За утренним чаем – торопиться было некуда, небеса скучно серели над долиной – я припомнил черных журавлей, опустившихся однажды весной перед гаубицами нашей позиции; фотографировать их никто не собирался, сержант кинулся за автоматом.
И в эту осень они как будто вернулись. Ну, не совсем они.
У меня есть несколько черно-бело-желтых афганских фотографий, наполненных нестерпимым жгучим светом. Я нисколько не жалею, что в те времена у меня не было ни фотоаппарата, ни желания фотографировать. Хотя степь и горы и бывали живописны.
Вообще лучшая афганская фотография сделана Стивом МакКарри. Журналист запечатлел девочку по имени Шарбат Гула, что в переводе означает Цветочный шербет. Глаза двенадцатилетней девочки в темно-красной накидке действительно цветут – ужасом.
В этом саду, обнесенном стеной, свет смешан с кромешным мраком. И у меня нет никакого желания еще раз туда заглядывать. Тем более с фотоаппаратом.
…Думал о попытках японцев регистрировать сны с помощью хитрой аппаратуры: более пятидесяти процентов угадываний. Один психолог, умеющий рисовать, изображал свои сны. Можно вспомнить и живописцев-сюрреалистов. Но это все интерпретации. Сфотографировать сон никому не удавалось. Хотя Брессон и говорил, что может сфотографировать мечту.
Возможно, сон – последнее прибежище литературы. Сон и все, что может хранить сердце.
Когда кто-то впервые миру представит фото сна, тогда начнется закат литературы. Надеюсь, этого никогда не произойдет. И если бы так получилось, что единственный экземпляр этой фотографии оказался бы в моих руках, я, не задумываясь, уничтожил бы ее.
Так думал я, прихлебывая дымный чай.
Это были похмельно покаянные помыслы перебежчика, вернувшегося в старый окоп, в свою дурацкую каморку. Смиренно я признавал правоту Бодлера, говорившего, что фотографией увлеклись художники-неудачники, чтобы отомстить за свои поражения.
А ведь, кажется, теперь я собирался мстить именно фотографии, предчувствуя здесь свое новое поражение.
Но на следующий вопрос, вдруг явившийся во время этого чаепития на склоне Николы Славажского, а именно: «Даже если бы это была фотография сна о местности?», то есть и ее уничтожил бы? на этот вопрос я затруднился ответить. Не смог ответить. Я сказал: нет.
И все продолжалось.
Арефинский лис
Шубу свою осень уже сбросила. Как-то в этот раз я замешкался и пышное время упустил. Всегда какие-то обстоятельства препятствуют выходу в дорогу. Словно бы идет невидимая борьба кочевника и горожанина. Точнее, демонов города и вольного простора.

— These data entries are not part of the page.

(* ===== verification/OrderedMap.v ===== *)
(** * Ordered maps

    The sixteen wrappers [core/types/map_*.go] over the LLRB tree of
    [github.com/petar/GoLLRB].  All are one program up to the key and value
    types: a pair type ordered by its key with two sentinels ([ninf], [pinf] of
    [core/types/util.go]), the operations [Len], [Has], [Get], [Put], [Delete],
    [EachAll] (and [EachPrefix] for string keys) and a registered encoder and
    decoder.  The tree is a parameter ([LLRB]); the wrappers are defined over it
    and shown to implement finite maps with a key-ordered traversal. *)

From stdpp Require Import base gmap list sorting strings.
From Stdlib Require Import ZArith Lia.
From S2P Require Import Prelude Amount Common Factory.

(** ** Keys *)

Class KeyOrder (K : Type) := {
  klt : K -> K -> bool;
  klt_irrefl : forall a, klt a a = false;
  klt_trans : forall a b c, klt a b = true -> klt b c = true -> klt a c = true;
  klt_total : forall a b, klt a b = true \/ a = b \/ klt b a = true
}.

#[refine, global] Instance key_bytes : KeyOrder bytes := { klt := bytes_lt }.
Proof.
  - apply bytes_lt_irrefl.
  - apply bytes_lt_trans.
  - apply bytes_lt_total.
Defined.

#[refine, global] Instance key_uint : KeyOrder Z := { klt := Z.ltb }.
Proof.
  - apply Z.ltb_irrefl.
  - intros a b c ??. bool_to_prop. apply Z.ltb_lt. lia.
  - intros a b. rewrite !Z.ltb_lt. lia.
Defined.

(** ** Items: pairs and the two sentinels *)

Inductive item (K V : Type) : Type :=
  | NInf
  | PInf
  | Pair (key : K) (value : V).
Arguments NInf {K V}.
Arguments PInf {K V}.
Arguments Pair {K V} key value.

(** The [Less] methods of [pairXMap], [nInf] and [pInf]. *)
Definition item_Less {K V} `{KeyOrder K} (a b : item K V) : bool :=
  match a with
  | NInf => true
  | PInf => false
  | Pair k _ =>
      match b with
      | NInf => false
      | PInf => true
      | Pair k' _ => klt k k'
      end
  end.

(** ** The tree (parameter) *)

Section Reference.
Context {I : Type} (less : I -> I -> bool).

Definition same (x y : I) : bool := negb (less x y) && negb (less y x).

(** Insertion into an ascending list; an equivalent item is replaced. *)
Fixpoint insert_item (x : I) (l : list I) : list I :=
  match l with
  | [] => [x]
  | y :: l =>
      if less x y then x :: y :: l
      else if less y x then y :: insert_item x l
      else x :: l
  end.

Fixpoint find_item (x : I) (l : list I) : option I :=
  match l with
  | [] => None
  | y :: l => if same x y then Some y else find_item x l
  end.
End Reference.

(** Documented behaviour of [llrb.LLRB]: an ordered set of items, up to the
    equivalence that [Less] induces. *)
Class LLRB (I : Type) (less : I -> I -> bool) := {
  llrb : Type;
  items : llrb -> list I;
  llrb_New : llrb;
  llrb_Len : llrb -> nat;
  llrb_Has : llrb -> I -> bool;
  llrb_Get : llrb -> I -> option I;
  llrb_ReplaceOrInsert : llrb -> I -> llrb;
  llrb_Delete : llrb -> I -> llrb;
  llrb_AscendRange : llrb -> I -> I -> list I;
  items_New : items llrb_New = [];
  llrb_Len_spec t : llrb_Len t = length (items t);
  llrb_Get_spec t x : llrb_Get t x = find_item less x (items t);
  llrb_Has_spec t x : llrb_Has t x = bool_decide (is_Some (find_item less x (items t)));
  items_ReplaceOrInsert t x : items (llrb_ReplaceOrInsert t x) = insert_item less x (items t);
  items_Delete t x : items (llrb_Delete t x) = base.filter (fun y => same less x y = false) (items t);
  llrb_AscendRange_spec t ge lt :
    llrb_AscendRange t ge lt = base.filter (fun y => negb (less y ge) && less y lt = true) (items t)
}.

(** Ascending lists have this behaviour. *)
#[refine] Instance llrb_list (I : Type) (less : I -> I -> bool) : LLRB I less := {
  llrb := list I;
  items t := t;
  llrb_New := [];
  llrb_Len t := length t;
  llrb_Has t x := bool_decide (is_Some (find_item less x t));
  llrb_Get t x := find_item less x t;
  llrb_ReplaceOrInsert t x := insert_item less x t;
  llrb_Delete t x := base.filter (fun y => same less x y = false) t;
  llrb_AscendRange t ge lt := base.filter (fun y => negb (less y ge) && less y lt = true) t
}.
Proof. all: done. Defined.

Lemma strongly_sorted_filter {A} (R : relation A) (P : A -> Prop) `{!forall x, Decision (P x)} l :
  StronglySorted R l -> StronglySorted R (base.filter P l).
Proof.
  induction 1 as [|x l Hl IH Hx]; [constructor|]. rewrite filter_cons.
  case_decide; [|done]. constructor; [done|]. apply Forall_forall.
  intros y Hy. apply list_elem_of_filter in Hy as [_ Hy]. rewrite Forall_forall in Hx. by apply Hx.
Qed.

(** ** The wrapper operations *)

Section Wrapper.
Context {K V : Type} `{KeyOrder K} `{Countable K} `{Inhabited V}.
Context `{T : !LLRB (item K V) item_Less}.

Abbreviation xmap := (llrb (LLRB := T)).

Definition NewMap : xmap := llrb_New.
Definition Len (sm : xmap) : nat := llrb_Len sm.
Definition Has (sm : xmap) (k : K) : bool := llrb_Has sm (Pair k inhabitant).
Definition Get (sm : xmap) (k : K) : option V :=
  match llrb_Get sm (Pair k inhabitant) with
  | Some (Pair _ v) => Some v
  | _ => None
  end.
Definition Put (sm : xmap) (k : K) (v : V) : xmap := llrb_ReplaceOrInsert sm (Pair k v).
Definition Delete (sm : xmap) (k : K) : xmap := llrb_Delete sm (Pair k inhabitant).

(** Iteration with a callback that may stop it by returning [false]. *)
Fixpoint iterate {S} (l : list (item K V)) (fn : K -> V -> S -> S * bool) (s : S) : S :=
  match l with
  | [] => s
  | Pair k v :: l => let '(s, go_on) := fn k v s in if go_on : bool then iterate l fn s else s
  | _ :: l => iterate l fn s
  end.

Definition EachAll {S} (sm : xmap) (fn : K -> V -> S -> S * bool) (s : S) : S :=
  iterate (llrb_AscendRange sm NInf PInf) fn s.

(** The finite map a tree stands for. *)
Fixpoint pairs (l : list (item K V)) : list (K * V) :=
  match l with
  | [] => []
  | Pair k v :: l => (k, v) :: pairs l
  | _ :: l => pairs l
  end.

Definition contents (sm : xmap) : gmap K V := list_to_map (pairs (items sm)).

(** Well-formed: only pairs, strictly ascending. *)
Definition only_pairs (l : list (item K V)) : Prop :=
  Forall (fun i => exists k v, i = Pair k v) l.

Definition map_wf (sm : xmap) : Prop :=
  only_pairs (items sm) /\ StronglySorted (fun a b => item_Less a b = true) (items sm).

Lemma klt_asym a b : klt a b = true -> klt b a = false.
Proof.
  intros Hab. destruct (klt b a) eqn:Hba; [|done].
  pose proof (klt_trans _ _ _ Hab Hba) as Haa. by rewrite klt_irrefl in Haa.
Qed.

Lemma same_pair (k k' : K) (v v' : V) : same item_Less (Pair k v) (Pair k' v') = bool_decide (k = k').
Proof.
  unfold same. simpl. destruct (klt_total k k') as [Hlt|[<-|Hlt]].
  - rewrite Hlt. simpl. symmetry. apply bool_decide_eq_false. intros ->. by rewrite klt_irrefl in Hlt.
  - rewrite klt_irrefl. simpl. symmetry. by apply bool_decide_eq_true.
  - rewrite Hlt, (klt_asym _ _ Hlt). simpl. symmetry. apply bool_decide_eq_false.
    intros ->. by rewrite klt_irrefl in Hlt.
Qed.

Lemma find_pairs l k (v0 : V) :
  only_pairs l ->
  find_item item_Less (Pair k v0) l = (Pair k) <$> (list_to_map (pairs l) : gmap K V) !! k.
Proof.
  induction 1 as [|? l (k' & v & ->) _ IH]; simpl; [by rewrite lookup_empty|].
  rewrite same_pair. case_bool_decide as E; [subst; by rewrite lookup_insert_eq|].
  by rewrite lookup_insert_ne.
Qed.

Lemma insert_pairs l k v :
  only_pairs l -> StronglySorted (fun a b => item_Less a b = true) l ->
  only_pairs (insert_item item_Less (Pair k v) l) /\
  StronglySorted (fun a b => item_Less a b = true) (insert_item item_Less (Pair k v) l) /\
  (list_to_map (pairs (insert_item item_Less (Pair k v) l)) : gmap K V)
    = <[k := v]> (list_to_map (pairs l)) /\
  (forall i, i ∈ insert_item item_Less (Pair k v) l -> i = Pair k v \/ i ∈ l).
Proof.
  intros Hp. induction Hp as [|? l (k' & v' & ->) Hp IH]; intros Hs; simpl.
  { split_and!; try done; [repeat constructor; by eexists _, _|repeat constructor|].
    intros i Hi%list_elem_of_singleton. auto. }
  inv Hs as [|? ? Hs' Hall]. destruct (IH Hs') as (IHp & IHs & IHm & IHe).
  destruct (klt k k') eqn:Ekk'; [|destruct (klt k' k) eqn:Ek'k].
  - split_and!; [|constructor; [by constructor|]| |set_solver].
    + constructor; [by eexists _, _|]. constructor; [by eexists _, _|done].
    + constructor; [done|]. rewrite Forall_forall in Hall |- *. intros i Hi.
      specialize (Hall i Hi). unfold only_pairs in Hp. rewrite Forall_forall in Hp.
      destruct (Hp i Hi) as (k2 & v2 & ->). simpl in *. by eapply klt_trans.
    + done.
  - split_and!.
    + constructor; [by eexists _, _|done].
    + constructor; [done|]. rewrite Forall_forall in Hall |- *. intros i Hi.
      destruct (IHe i Hi) as [->|Hi']; [done|]. by apply Hall.
    + simpl. rewrite IHm, insert_insert_ne; [done|]. intros ->. by rewrite klt_irrefl in Ek'k.
    + intros i [->|Hi]%elem_of_cons; [set_solver|]. destruct (IHe i Hi); set_solver.
  - destruct (klt_total k k') as [?|[<-|?]]; [congruence| |congruence].
    split_and!.
    + constructor; [by eexists _, _|done].
    + constructor; [done|]. rewrite Forall_forall in Hall |- *. intros i Hi.
      specialize (Hall i Hi). unfold only_pairs in Hp. rewrite Forall_forall in Hp.
      destruct (Hp i Hi) as (k2 & v2 & ->). done.
    + simpl. by rewrite insert_insert_eq.
    + set_solver.
Qed.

Как писал об этом в своем путевом дневнике Басё: мол, и демоны дороги овладели мной.
Демон города нашептывал, что свобода в поле – не более чем мираж, поэтическая экзальтация в духе неуравновешенного Белого, сочно славословившего поле в «Серебряном голубе» и в стихах.

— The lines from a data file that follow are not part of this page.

Definition emptyLoader : Loader := {|
  ld_ChainID := 0; ld_Name := []; ld_Version := 0; ld_TargetHeight := 0;
  ld_LastHash := EmptyHash; ld_LastTimestamp := 0;
  ld_Seq _ := 0;
  ld_Account _ := Err ErrNotExistAccount;
  ld_AddressByName _ := Err ErrNotExistAccount;
  ld_HasAccount _ := Ok false;
  ld_HasAccountName _ := Ok false;
  ld_AccountData _ := [];
  ld_HasUTXO _ := Ok false;
  ld_UTXO _ := Err ErrNotExistUTXO;
  ld_ProcessData _ := []
|}.

(** [string(addr[:]) + string(pid) + string(name)] and [string(pid) + string(name)]. *)
Definition account_data_key (addr : Address) (pid : Z) (name : bytes) : bytes :=
  addr ++ rune_string pid ++ name.
Definition process_data_key (pid : Z) (name : bytes) : bytes := rune_string pid ++ name.

(** ** The cache *)

Record contextCache := mkCache {
  cc_SeqMap : gmap Address Z;
  cc_AccountMap : gmap Address Account;
  cc_AccountNameMap : gmap bytes Address;
  cc_AccountDataMap : gmap bytes bytes;
  cc_ProcessDataMap : gmap bytes bytes;
  cc_UTXOMap : gmap Z UTXO
}.

Definition newContextCache : contextCache := mkCache ∅ ∅ ∅ ∅ ∅ ∅.

Section Cache.
Context (ld : Loader).

Definition cache_Seq (addr : Address) (cc : contextCache) : Z * contextCache :=
  match cc_SeqMap cc !! addr with
  | Some seq => (seq, cc)
  | None =>
      let seq := ld_Seq ld addr in
      (seq, mkCache (<[addr := seq]> (cc_SeqMap cc)) (cc_AccountMap cc) (cc_AccountNameMap cc)
              (cc_AccountDataMap cc) (cc_ProcessDataMap cc) (cc_UTXOMap cc))
  end.

Definition cache_Account (addr : Address) (cc : contextCache) : res Account * contextCache :=
  match cc_AccountMap cc !! addr with
  | Some acc => (Ok acc, cc)
  | None =>
      match ld_Account ld addr with
      | Ok acc => (Ok acc, mkCache (cc_SeqMap cc) (<[addr := acc]> (cc_AccountMap cc)) (cc_AccountNameMap cc)
              (cc_AccountDataMap cc) (cc_ProcessDataMap cc) (cc_UTXOMap cc))
      | r => (r, cc)
      end
  end.

Definition cache_AddressByName (name : bytes) (cc : contextCache) : res Address * contextCache :=
  match cc_AccountNameMap cc !! name with
  | Some addr => (Ok addr, cc)
  | None =>
      match ld_AddressByName ld name with
      | Ok addr => (Ok addr, mkCache (cc_SeqMap cc) (cc_AccountMap cc) (<[name := addr]> (cc_AccountNameMap cc))
              (cc_AccountDataMap cc) (cc_ProcessDataMap cc) (cc_UTXOMap cc))
      | r => (r, cc)
      end
  end.
(** A nested program is its body between a snapshot and a commit or a revert. *)
Lemma nest_spec (body : Prog) (commit : bool) (a a' : AbsCtx) :
  safe a -> let s := set_frames a (frame_snapshot (a_top a)) (a_top a :: a_below a) in
  run_prog body s = (Ok tt, a') -> same_below s a' ->
  run_prog (PNest body commit PDone) a =
    (Ok tt, set_top a (if commit then frame_commit (a_top a') (a_top a) else a_top a)).
Proof.
  intros (Hb & _ & _) s Hrun Hs.
  assert (exists b fs, a_below a = b :: fs) as (b & fs & Eb) by (destruct (a_below a); [done | eauto]).
  cbn [run_prog]. unfold bind at 1. cbn [op_Snapshot abs_ops]. rewrite abs_Snapshot_spec.
  unfold bind. fold s. rewrite Hrun, Hs. change (set_top s (a_top a')) with (set_frames a (a_top a') (a_top a :: a_below a)).
  destruct commit; cbn [op_Commit op_Revert abs_ops];
    [rewrite (abs_Commit_spec a (a_top a') b fs (a_top a) Eb) | rewrite (abs_Revert_spec a (a_top a') b fs (a_top a) Eb)]; done.
Qed.

Lemma run_prog_nest body commit p : forall a : AbsCtx,
  run_prog (PNest body commit p) a = (run_prog (PNest body commit PDone) ;;; run_prog p) a.
Proof.
  intros a. cbn [run_prog]. unfold bind. destruct (op_Snapshot a) as [[sn|e|w] a1]; try done.
  destruct (run_prog body a1) as [[[]|e|w] a2]; try done.
  by destruct ((if commit then op_Commit sn else op_Revert sn) a2) as [[[]|e|w] a3].
Qed.

Lemma snapshot_safe a : safe a -> safe (snapshot_of a).
Proof. intros (Hb & Ht & Hbs). split_and!; simpl; [done| |by constructor]. by destruct Ht. Qed.

Lemma run_prog_local p : forall a, safe a ->
  exists a', run_prog p a = (Ok tt, a') /\ same_below a a' /\ safe a'.
Proof.
  induction p as [|w p IH|body IHb commit p IH]; intros a Ha.
  - eexists. split_and!; [done | apply same_below_refl | done].
  - cbn [run_prog]. unfold bind. destruct (local_write w a Ha) as (r & a1 & E & Hp & Hs & Ha1).
    rewrite E. assert (r = Ok tt) as ->.
    { revert E. unfold run_write, bind, attempt. destruct (do_write w a) as [[[]|e|w'] a2]; intros [= <- _]; try done.
      by destruct (Hp w'). }
    destruct (IH a1 Ha1) as (a2 & -> & Hs2 & Ha2). eexists. split_and!; eauto using same_below_trans.
  - rewrite run_prog_nest. unfold bind.
    destruct (IHb _ (snapshot_safe a Ha)) as (a1 & E1 & Hs1 & Ha1).
    rewrite (nest_spec body commit a a1 Ha E1 Hs1).
    destruct Ha as (Hb & Ht & Hbs).
    match goal with |- context [run_prog p ?x] => destruct (IH x) as (a2 & -> & Hs2 & Ha2) end.
    { split_and!; simpl; [done| |done]. destruct commit; [|done]. apply frame_commit_safe; [apply Ha1 | done]. }
    eexists. split_and!; [done| |done]. by eapply same_below_trans; [|exact Hs2].
Qed.

Lemma run_prog_sim p ctx : ctx_ok ctx -> prog_ok p ->
  exists ctx', run_prog p ctx = (Ok tt, ctx') /\ ctx_ok ctx' /\ run_prog p (abs ctx) = (Ok tt, abs ctx').
Proof.
  intros Hc Hp. pose proof (sim_run_prog p Hp ctx Hc) as Hs.
  destruct (run_prog_local p (abs ctx) (abs_safe ctx Hc)) as (a' & E & _). rewrite E in Hs.
  destruct (run_prog p ctx) as [[[]|e|w] ctx']; [|by destruct Hs as [_ [=]]|done].
  destruct Hs as [Hok [= ->]]. eauto.
Qed.

(** A snapshot that is reverted leaves no trace: whatever the program
    between them wrote, created, deleted or emitted, at any depth of further
    snapshots, every later read answers as before the snapshot. *)
Lemma Snapshot_Revert (p : Prog) (ctx : Context_) :
  ctx_ok ctx -> prog_ok p ->
  exists ctx', (let! sn := Snapshot in run_prog p ;;; Revert sn) ctx = (Ok tt, ctx') /\
    ctx_ok ctx' /\ abs ctx' = abs ctx.
Proof.
  intros Hc Hp. destruct (run_prog_sim (PNest p false PDone) ctx Hc) as (ctx' & E & Hok & Ea); [by split|].
  exists ctx'. split_and!; [|done|].
  - revert E. cbn [run_prog]. unfold bind. cbn [op_Snapshot op_Revert context_ops].
    destruct (Snapshot ctx) as [[sn|e|w] c1]; [|done..]. destruct (run_prog p c1) as [[[]|e|w] c2]; [|done..].
    by destruct (Revert sn c2) as [[[]|e|w] c3].
  - destruct (run_prog_local p _ (snapshot_safe _ (abs_safe _ Hc))) as (a1 & E1 & Hs1 & _).
    rewrite (nest_spec p false _ a1 (abs_safe _ Hc) E1 Hs1) in Ea.
    assert (Es : set_top (abs ctx) (a_top (abs ctx)) = abs ctx') by congruence. rewrite <- Es. by destruct (abs ctx).
Qed.

(** *** Commits *)

(** Programs that write data, sequences and events but no accounts. *)
Fixpoint data_prog (p : Prog) : Prop :=
  match p with
  | PDone => True
  | PWrite (WCreate _ | WDelete _) _ => False
  | PWrite _ p => data_prog p
  | PNest body _ p => data_prog body /\ data_prog p
  end.

(** The frames of a program run on a snapshot of [b] and run on [b] itself:
    they agree on what [b] had not removed. *)
Record agree (b : Frame) (pre : list Event) (f1 f2 : Frame) : Prop := {
  ag_seq : forall addr, f_gone b addr = false -> f_seq f1 addr = f_seq f2 addr /\ f_gone f1 addr = f_gone f2 addr;
  ag_ad : forall k, f_clear_ad b k = false -> f_ad f1 k = f_ad f2 k /\ f_clear_ad f1 k = f_clear_ad f2 k;
  ag_pd : forall k, f_clear_pd b k = false -> f_pd f1 k = f_pd f2 k /\ f_clear_pd f1 k = f_clear_pd f2 k;
  ag_events : f_events f2 = pre ++ f_events f1 /\ f_eventn f2 = f_eventn f1
}.

Lemma agree_snapshot b : agree b (f_events b) (frame_snapshot b) b.
Proof. split; simpl; auto. by rewrite app_nil_r. Qed.

Lemma agree_snapshots b pre f1 f2 : agree b pre f1 f2 -> agree b [] (frame_snapshot f1) (frame_snapshot f2).
Proof.
  intros [Hs Ha Hp [_ He]]. split; simpl; auto.
  - intros addr Hg. split; [by apply Hs | done].
  - intros k Hk. split; [by apply Ha | done].
  - intros k Hk. split; [by apply Hp | done].
Qed.

Lemma agree_commit b pre f1 f2 g1 g2 :
  agree b pre f1 f2 -> agree b [] g1 g2 -> agree b pre (frame_commit g1 f1) (frame_commit g2 f2).
Proof.
  intros [Hs Ha Hp [He _]] [Hs' Ha' Hp' [He' Hn']]. split; simpl.
  - intros addr Hg. destruct (Hs addr Hg) as [_ ->], (Hs' addr Hg) as [-> ->]. done.
  - intros k Hk. destruct (Ha k Hk) as [_ ->], (Ha' k Hk) as [-> ->]. done.
  - intros k Hk. destruct (Hp k Hk) as [_ ->], (Hp' k Hk) as [-> ->]. done.
  - rewrite He, He', Hn'. simpl. by rewrite app_assoc.
Qed.

Lemma agree_write b pre w (a1 a2 : AbsCtx) :
  match w with WCreate _ | WDelete _ => False | _ => True end ->
  agree b pre (a_top a1) (a_top a2) ->
  agree b pre (a_top (snd (run_write w a1))) (a_top (snd (run_write w a2))).
Proof.
  intros Hw [Hs Ha Hp [He Hn]]. destruct w as [addr|addr pid name v|pid name v|acc|acc|e]; try done; simpl.
  - split; simpl.
    + intros x Hg. destruct (Hs x Hg) as [Hx Hgx].
      destruct (f_gone (a_top a1) addr) eqn:G1, (f_gone (a_top a2) addr) eqn:G2; simpl; unfold upd;
        destruct (decide (x = addr)) as [->|]; split; congruence.
    + by repeat destr_match.
    + by repeat destr_match.
    + by repeat destr_match.
  - split; simpl; auto. intros k Hk. unfold upd. destruct (decide _); auto.
  - split; simpl; auto. intros k Hk. unfold upd. destruct (decide _); auto.
  - split; simpl; auto. by rewrite He, Hn, app_assoc.
Qed.

Lemma agree_prog p : data_prog p -> forall b pre (a1 a2 a1' a2' : AbsCtx), safe a1 -> safe a2 ->
  agree b pre (a_top a1) (a_top a2) ->
  run_prog p a1 = (Ok tt, a1') -> run_prog p a2 = (Ok tt, a2') -> agree b pre (a_top a1') (a_top a2').
Proof.
  induction p as [|w p IH|body IHb commit p IH]; intros Hd b pre a1 a2 a1' a2' H1 H2 Ha.
  - cbn. by intros [= <-] [= <-].
  - cbn [run_prog]. unfold bind.
    destruct (local_write w a1 H1) as (r1 & c1 & E1 & _ & _ & S1).
    destruct (local_write w a2 H2) as (r2 & c2 & E2 & _ & _ & S2).
    pose proof (agree_write b pre w a1 a2) as Hw. rewrite E1, E2 in *.
    destruct r1 as [[]|e|?], r2 as [[]|?|?]; try done.
    apply IH; [by destruct w | done | done |]. apply Hw; [by destruct w | done].
  - destruct Hd as [Hdb Hd]. rewrite !run_prog_nest. unfold bind.
    destruct (run_prog_local body _ (snapshot_safe a1 H1)) as (c1 & E1 & B1 & S1).
    destruct (run_prog_local body _ (snapshot_safe a2 H2)) as (c2 & E2 & B2 & S2).
    rewrite (nest_spec body commit a1 c1 H1 E1 B1), (nest_spec body commit a2 c2 H2 E2 B2).
    assert (Hc : agree b [] (a_top c1) (a_top c2)).
    { eapply (IHb Hdb); [| | |exact E1|exact E2]; [by apply snapshot_safe..|]. by apply (agree_snapshots b pre). }
    apply (IH Hd); [| |by destruct commit; [apply agree_commit|]].
    + destruct H1 as (? & ? & ?), S1 as (_ & ? & _). split_and!; simpl; [done| |done].
      destruct commit; [by apply frame_commit_safe | done].
    + destruct H2 as (? & ? & ?), S2 as (_ & ? & _). split_and!; simpl; [done| |done].
      destruct commit; [by apply frame_commit_safe | done].
Qed.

Ну, а демон простора отвечал просто: если не пожил среди красных осинок, не дышал палой дубовой листвой, то и осени как не бывало. Вычеркни еще один отрезок жизни, выбрось его псам безвременья.
Про псов звучало неопределенно, но убедительно.
И как это было у Басё? Вот он пишет в дневнике «По тропинкам Севера», что вещи валились у него из рук, и в конце концов взял он и залатал прорехи на штанах, поменял шнурки на шляпе да и отправился в путь. Об этих шнурках я вспомнил, меняя рваные черные шнурки на прочные красные – не на шляпе, а в истоптанных, но еще достаточно крепких кроссовках.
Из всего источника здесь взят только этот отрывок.